A partir de esta escena realmente memorable, Un Profeta sube un peldaño más. Ya no estamos ante un mero thriller carcelario con influencias scorsesianas bien asimiladas -la atractiva banda sonora, el eficaz uso del freeze-frame, el mundo gangsteril de cualquier goodfella- sino ante la fascinante crónica existencial del ascenso de un joven marginal franco-árabe "mátalas-a-tientas" que, detrás de su máscara de tranquilidad y timidez, esconde un diabólico anti-héroe digno del Hammett de "Cosecha Roja" y de sus varias encarnaciones cinematográficas. Sí, es cierto, Un Profeta no es, ni de lejos, El Padrino (Coppola, 1972), pero Malik sí se da un quién vive con un Michael Corleone o con un Henry Hill en su infinita capacidad de sobrevivir, de aprender, de salir adelante.

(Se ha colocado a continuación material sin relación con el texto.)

Lemma parseIPv6_groups g gs s0 s :
  is_u16 g -> Forall is_u16 gs -> s0 = groups_text g gs ->
  (∀ c, c ∈ s0 ++ s -> hex_colon c) -> parseIPv6 (s0 ++ s) = parse_groups None (s0 ++ s).
Proof.
  intros Hg Hgs E Hc. unfold parseIPv6. rewrite bool_decide_false by by apply no_percent.
  destruct (s0 ++ s) as [|c1 [|c2 s']] eqn:Es; [done..|].
  by rewrite decide_False by by eapply groups_no_ellipsis.
Qed.

Lemma parse_groups_short ip e :
  (length ip < 16)%nat ->
  (if (length ip <? 16)%nat then Some (take e ip ++ zero_bytes (16 - length ip) ++ drop e ip) else None)
  = Some (take e ip ++ zero_bytes (16 - length ip) ++ drop e ip).
Proof. intros Hip. by rewrite (proj2 (Nat.ltb_lt _ _)) by done. Qed.

Lemma groups_text_nonempty g gs : is_u16 g -> Forall is_u16 gs -> groups_text g gs <> [].
Proof. intros Hg Hgs. by destruct (groups_text_front g gs Hg Hgs) as (c & s & -> & _). Qed.

(** The groups behind an ellipsis that [n] of the 8 groups precede. *)
Lemma v6_groups_after n ip e g gs :
  (S (length gs) <= n)%nat -> is_u16 g -> Forall is_u16 gs ->
  v6_groups n ip e (groups_text g gs) = Some (ip ++ part_bytes (g :: gs), e, []).
Proof.
  intros Hn Hg Hgs. pose proof (v6_groups_end (n - S (length gs)) ip e g gs Hg Hgs) as E.
  by replace (S (length gs) + (n - S (length gs)))%nat with n in E by lia.
Qed.

Lemma v6_groups_before n ip g gs s :
  (S (length gs) <= n)%nat -> is_u16 g -> Forall is_u16 gs ->
  v6_groups n ip None (groups_text g gs ++ ":"%char :: ":"%char :: s)
  = let ip := ip ++ part_bytes (g :: gs) in
    match s with
    | [] => Some (ip, Some (length ip), [])
    | _ => v6_groups (n - S (length gs)) ip (Some (length ip)) s
    end.
Proof.
  intros Hn Hg Hgs. pose proof (v6_groups_ellipsis (n - S (length gs)) ip g gs s Hg Hgs) as E.
  by replace (S (length gs) + (n - S (length gs)))%nat with n in E by lia.
Qed.

Lemma parseIPv6_short before after :
  Forall is_u16 (before ++ after) -> (length before + length after <= 7)%nat ->
  parseIPv6 (v6_text (Short before after)) = Some (v6_bytes (Short before after)).
Proof.
  intros [Hb Ha]%list.Forall_app Hl. pose proof (part_bytes_length before) as Lb.
  pose proof (part_bytes_length after) as La. pose proof (v6_text_chars (Short before after)) as Hc.
  cbn [v6_text v6_bytes] in *. destruct before as [|g gs].
  - unfold parseIPv6. rewrite bool_decide_false by by apply no_percent. cbn [part_text app].
    rewrite decide_True by done. cbv beta iota. destruct after as [|g gs]; [done|].
    inversion Ha; subst. cbn [part_text]. rewrite bool_decide_false by by apply groups_text_nonempty.
    rewrite v6_groups_after by (done || cbn in Hl; lia). cbn [mbind option_bind].
    rewrite bool_decide_true by done. cbn [negb app]. rewrite parse_groups_short by (cbn in *; lia).
    cbn [part_bytes take drop app mbind list_bind length]. by rewrite Nat.add_0_l.
  - inversion Hb; subst. cbn [part_text] in *. rewrite (parseIPv6_groups g gs) by done.
    unfold parse_groups. cbn [length] in Hl.
    rewrite v6_groups_before by (done || lia). cbv zeta. cbn [app].
    assert (Hfin : ∀ r, r = part_bytes (g :: gs) ++ part_bytes after ->
      Some (take (length (part_bytes (g :: gs))) r ++ zero_bytes (16 - length r) ++ drop (length (part_bytes (g :: gs))) r)
      = Some (part_bytes (g :: gs) ++ zero_bytes (16 - (length (part_bytes (g :: gs)) + length (part_bytes after)))
          ++ part_bytes after)).
    { intros r ->. by rewrite take_app_length, drop_app_length, length_app. }
    destruct after as [|g' gs']; cbn [part_text].
    + cbn [mbind option_bind]. rewrite bool_decide_true by done. cbn [negb].
      rewrite parse_groups_short by (cbn in *; lia). apply Hfin. by rewrite app_nil_r.
    + inversion Ha; subst. destruct (groups_text g' gs') eqn:E; [by destruct (groups_text_nonempty g' gs')|].
      rewrite <- E. rewrite v6_groups_after by (done || cbn in Hl; lia). cbn [mbind option_bind].
      rewrite bool_decide_true by done. cbn [negb]. rewrite parse_groups_short; [by apply Hfin|].
      rewrite length_app. cbn in *; lia.
Qed.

En esta última hora vemos el rostro del joven actor Tahar Rahim trabajar horas extras: sus ojos se abren maravillados al ver las nubes desde su ventanilla del avión, sus inofensivos gestos se vuelven duros, su mirada escanea comportamientos en un simple parpadeo... La dinámica puesta en imágenes de Audiard -cámara siempre móvil, uso constante de primeros planos, anacrónica utilización del iris para encerrar a sus personajes- se fusiona con el fondo de la cinta, con ese retrato del inestable mundo cambiante y peligroso en el que Malik empieza a sentirse como en casa.
Así, después de pasar varios años en el bote, haciéndola del "corre-ve-y-dile" de Luciani -nunca aceptado por los corsos y despreciado también por los árabes-, Malik está listo para empezar a recoger sus ganancias: para cobrar todas las ofensas, todas las traiciones, todas las humillaciones que ha recibido. No se trata de vengarse visceralmente: al final de cuentas, todo es un asunto de negocios -como diría Michael Corleone- pero también existencial.
Al final, al salir de la cárcel, Malik ha encontrado -no, perdón: ha construido con sus manos bañadas de sangre- un espacio en donde es respetado y en donde se respeta a sí mismo. Tiene una nueva familia heredada, unos carrotes buchonescos que lo cuidan y los acordes de Mack the Knife -entonados por Jimmie Dale Gilmore-que lo acompañan. Dan ganas de convertirse en gangster, carajo. O, ya de perdida, de volver a ver la película.